Opinion
No. 18-15096
01-23-2019
NOT FOR PUBLICATION
D.C. No. 2:16-cv-00712-GMN-CWH MEMORANDUM Appeal from the United States District Court for the District of Nevada
Gloria M. Navarro, Chief Judge, Presiding Before: TROTT, TALLMAN, and CALLAHAN, Circuit Judges.
This disposition is not appropriate for publication and is not precedent except as provided by Ninth Circuit Rule 36-3.
Aristide H. Nouchet appeals pro se from the district court's summary judgment in his employment action alleging violations of Title VII. We have jurisdiction under 28 U.S.C. § 1291. We review de novo. Manatt v. Bank of Am., NA, 339 F.3d 792, 796 (9th Cir. 2003). We may affirm on any basis supported by the record. Thompson v. Paul, 547 F.3d 1055, 1058-59 (9th Cir. 2008). We affirm.
The district court properly granted summary judgment on Nouchet's Title VII race discrimination claim because Nouchet failed to raise a genuine dispute of material fact as to whether defendant's legitimate, nondiscriminatory reasons for disciplining him were pretextual. See Chuang v. Univ. of Cal. Davis Bd. of Trs., 225 F.3d 1115, 1123-24 (9th Cir. 2000) (setting forth the elements of a Title VII discrimination claim and the burden-shifting framework); Steckl v. Motorola, Inc., 703 F.2d 392, 393 (9th Cir. 1983) (plaintiff must present "specific, substantial evidence of pretext").

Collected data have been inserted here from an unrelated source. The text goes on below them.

Definition opened_ok (region : Z -> Z) (own : Z -> MpiP2pOwner) (r : Z) (s : p2p_process)
    (opened : res unit) : Prop :=
  match opened with
  | Ok _ => exists o', owns [] o' s /\
      opened_owner (has_outgoing P2p kinds r) (region ((r + 1) mod kRanks)) (own r) o'
  | Throw _ => (exists o', owns [] o' s /\ remote_region o' = None /\ wait_for_close o' = false /\
      local_close_control o' = local_close_control (own r)) /\ ~ host_good (E r)
  end.

Lemma opened_fields region own r o' : exported_owner r (region r) (own r) ->
  opened_owner (has_outgoing P2p kinds r) (region ((r + 1) mod kRanks)) (own r) o' ->
  local_region o' = (if has_incoming P2p kinds r then Some (region r) else None) /\
  remote_region o' = (if has_outgoing P2p kinds r then Some (region ((r + 1) mod kRanks)) else None) /\
  wait_for_close o' = false /\ local_close_control o' = local_close_control (own r) /\
  (has_outgoing P2p kinds r = true -> is_Some (remote_close_control o')) /\
  (has_incoming P2p kinds r = true -> is_Some (local_close_control (own r))).
Proof.
  intros Hx Ho. pose proof (exported_importer _ _ _ Hx) as (Hr & _ & _ & Hw).
  assert (local_region (own r) = if has_incoming P2p kinds r then Some (region r) else None) as Hl.
  { unfold exported_owner in Hx. destruct (has_incoming _ _ _); [by destruct Hx as (? & ? & ? & ->)|by rewrite Hx]. }
  assert (has_incoming P2p kinds r = true -> is_Some (local_close_control (own r))) as Hc.
  { intros Hi. unfold exported_owner in Hx. rewrite Hi in Hx. by destruct Hx as (? & ? & ? & ->). }
  unfold opened_owner in Ho. destruct (has_outgoing _ _ _); [destruct Ho as (p & fd & ->)|rewrite Ho]; done.
Qed.

(** What the opening block leaves in the owner. *)
Lemma opened_importer region own r s opened : exported_owner r (region r) (own r) ->
  opened_ok region own r s opened ->
  exists o', owns [] o' s /\ wait_for_close o' = false /\
    local_close_control o' = local_close_control (own r) /\
    (is_some (remote_region o') = true -> has_outgoing P2p kinds r = true /\ is_some (remote_close_control o') = true).
Proof.
  intros Hx Hs. unfold opened_ok in Hs. destruct opened as [[]|e].
  - destruct Hs as (o' & Ho & Hoo). exists o'.
    destruct (opened_fields _ _ _ _ Hx Hoo) as (_ & H2 & H3 & H4 & H5 & _). rewrite H2.
    split_and!; try done. destruct (has_outgoing _ _ _); [|done]. intros _. by destruct (H5 eq_refl) as [? ->].
  - destruct Hs as ((o' & Ho & Hr & Hw & Hl) & _). exists o'. split_and!; try done. by rewrite Hr.
Qed.

(** The waits of all ranks armed, from the gathered [opened_edges]. *)
Definition armed (s : Z -> p2p_process) (r : Z) : p2p_process :=
  if has_incoming P2p kinds r
  then with_owner (arm_local_close_wait
    (negb (default 0 (((fun r => match remote_region (pp_owner (s r)) with Some _ => 1 | None => 0 end) <$> ranks)
       !! Z.to_nat ((r + kRanks - 1) mod kRanks)) =? 0))) (s r)
  else s r.

(** The owners are ready to be torn down once their waits have been armed. *)
Lemma opened_ready region own s opened :
  (forall r, 0 <= r < kRanks -> exported_owner r (region r) (own r)) ->
  (forall r, 0 <= r < kRanks -> opened_ok region own r (s r) (opened r)) ->
  ready (fun r => pp_owner (armed s r)).
Proof.
  intros Hx Hs.
  assert (forall r, 0 <= r < kRanks -> wait_for_close (pp_owner (s r)) = false /\
    (has_incoming P2p kinds r = true -> is_some (local_close_control (pp_owner (s r))) = true) /\
    (is_some (remote_region (pp_owner (s r))) = true ->
      has_outgoing P2p kinds r = true /\ is_some (remote_close_control (pp_owner (s r))) = true)) as Hf.
  { intros r Hr. destruct (opened_importer region own r _ _ (Hx r Hr) (Hs r Hr)) as (o' & Ho & Hw & Hl & Hrem).
    rewrite (ow_owner _ _ _ Ho), Hl. split_and!; try done. intros Hi. specialize (Hx r Hr).
    unfold exported_owner in Hx. rewrite Hi in Hx. by destruct Hx as (? & ? & ? & ->). }
  assert (forall r f, remote_region (pp_owner (if has_incoming P2p kinds r
      then with_owner (arm_local_close_wait f) (s r) else s r)) = remote_region (pp_owner (s r)) /\
    remote_close_control (pp_owner (if has_incoming P2p kinds r
      then with_owner (arm_local_close_wait f) (s r) else s r)) = remote_close_control (pp_owner (s r))) as Hsame.
  { intros r f. by destruct (has_incoming _ _ _). }
  split; intros r Hr; unfold armed; rewrite ?(proj1 (Hsame _ _)), ?(proj2 (Hsame _ _)); destruct (Hf r Hr) as (Hw & Hl & Hrem).
  - pose proof (prv_range r) as Hp. destruct (Hf _ Hp) as (_ & _ & Hrp).
    destruct (has_incoming P2p kinds r) eqn:Hi.
    + simpl. rewrite gathered by done. unfold prv. simpl. by destruct (remote_region (pp_owner (s ((r + kRanks - 1) mod kRanks)))).
    + rewrite Hw. destruct (is_some (remote_region (pp_owner (s (prv r))))) eqn:Hsome; [|done].
      destruct (Hrp eq_refl) as [Ho _]. unfold prv in Ho. rewrite outgoing_of_previous in Ho. congruence.
  - intros Hs'. by destruct (Hrem Hs').
  - destruct (has_incoming P2p kinds r) eqn:Hi; simpl; [by rewrite Hl|by rewrite Hw].
Qed.

Lemma run_p2p_conclude region own s opened :
  (forall r, 0 <= r < kRanks -> exported_owner r (region r) (own r)) ->
  (forall r, 0 <= r < kRanks -> opened_ok region own r (s r) (opened r)) ->
  exists out, run_ranks 4 ((fun r => p2p_conclude (E r) (closed r) (has_incoming P2p kinds r) r (s r)
      (ok_flag (opened r)) (opened r)) <$> ranks) = Some (out <$> ranks) /\
    p2p_ended out.
Proof.
  intros Hx Hs. unfold p2p_conclude. rewrite run_allreduce by apply ranks_nonempty.
  rewrite run_allgather by (done || apply ranks_nonempty).
  destruct (all_ok_spec opened ranks ranks_nonempty) as [[-> Hok]|[-> (r & e & Hr & Hre)]].
  - change (1 =? 0) with false. cbn match. unfold p2p_finish.
    rewrite run_barrier by apply ranks_nonempty. rewrite run_done.
    eexists. split; [done|]. left. exists region. intros r Hr.
    pose proof (Z.mod_pos_bound (r + kRanks - 1) kRanks kRanks_pos) as Hp.
    rewrite gathered by done. cbn [default].
    assert (forall r, 0 <= r < kRanks -> exists o', owns [] o' (s r) /\
      opened_owner (has_outgoing P2p kinds r) (region ((r + 1) mod kRanks)) (own r) o') as Hs'.
    { intros r' Hr'. specialize (Hs r' Hr'). by destruct (Hok r') as [[] Hq]; [apply elem_of_zrange|rewrite Hq in Hs]. }
    destruct (Hs' _ Hp) as (op & Hop & Hopp). destruct (Hs' r Hr) as (o & Ho & Hoo).
    destruct (opened_fields _ _ _ _ (Hx _ Hp) Hopp) as (_ & Hrem & _).
    destruct (opened_fields _ _ _ _ (Hx r Hr) Hoo) as (H1 & H2 & H3 & H4 & H5 & H6).
    rewrite (ow_owner _ _ _ Hop), Hrem, outgoing_of_previous.
    set (wait := negb _).
    set (o2 := clear_name (if has_incoming P2p kinds r then arm_local_close_wait wait o else o)).
    assert (owns [] o2 (unlink_local_control
      (if has_incoming P2p kinds r then with_owner (arm_local_close_wait wait) (s r) else s r))) as Ho2.
    { by apply p2p_unlink_owns, armed_owns. }
    eexists _, _, o2. split; [done|]. rewrite (ow_owner _ _ _ Ho2).
    assert (local_region o2 = local_region o /\ remote_region o2 = remote_region o) as [E1 E2]
      by (unfold o2; by destruct (has_incoming _ _ _)).
    rewrite <- E1 in H1. rewrite <- E2 in H2.
    split; [intros c; by apply p2p_region_view_connection|]. split; [done|]. split; [done|].
    split; [done|]. split; [done|]. rewrite <- H4 in H6.
    unfold o2, wait. by destruct (has_incoming _ _ _).
  - change (0 =? 0) with true. cbn match. rewrite run_p2p_fail.
    eexists. split; [done|]. right. apply elem_of_zrange in Hr.
    exists (fun r' => pp_owner (armed s r')). split; [by apply (opened_ready region own s opened)|]. split.
    + eexists. intros r' Hr'. eexists. split; [done|].
      destruct (opened_importer region own r' (s r') (opened r') (Hx r' Hr') (Hs r' Hr')) as (o' & Ho & _).
      exists (armed s r'). split; [|done]. unfold armed.
      pose proof (armed_owns (has_incoming P2p kinds r')) as Ht. erewrite (ow_owner _ _ _ (Ht _ _ _ Ho)). by apply Ht.
    + exists r. split; [done|]. specialize (Hs r Hr). rewrite Hre in Hs. by destruct Hs.
Qed.

Context (HE : forall r, 0 <= r < kRanks -> host_ok (E r)) (Hranks : kRanks < 2 ^ 31).
Context (Hfresh : forall r, 0 <= r < kRanks -> owns [] fresh_owner (s0 r)).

Summary judgment on Nouchet's Title VII retaliation claim was proper because Nouchet failed to raise a genuine dispute of material fact as to whether defendant's legitimate, nondiscriminatory reasons for disciplining him were pretextual. See Surrell v. Cal. Water Serv. Co., 518 F.3d 1097, 1108 (9th Cir. 2008) (setting forth elements of a Title VII retaliation claim).
The district court properly granted summary judgment on Nouchet's Title VII hostile work environment claim because Nouchet failed to raise a genuine dispute of material fact as to whether any alleged conduct was sufficiently severe or pervasive to alter the conditions of his employment and create an abusive work environment. See Manatt, 339 F.3d at 798 (elements of a prima facie case of hostile work environment based on race under Title VII).
We do not consider matters not specifically and distinctly raised in the opening brief, or arguments and allegations raised for the first time on appeal. See Padgett v. Wright, 587 F.3d 983, 985 n.2 (9th Cir. 2009). We do not consider documents not presented to the district court. See United States v. Elias, 921 F.2d 870, 874 (9th Cir. 1990) ("Documents or facts not presented to the district court are not part of the record on appeal.").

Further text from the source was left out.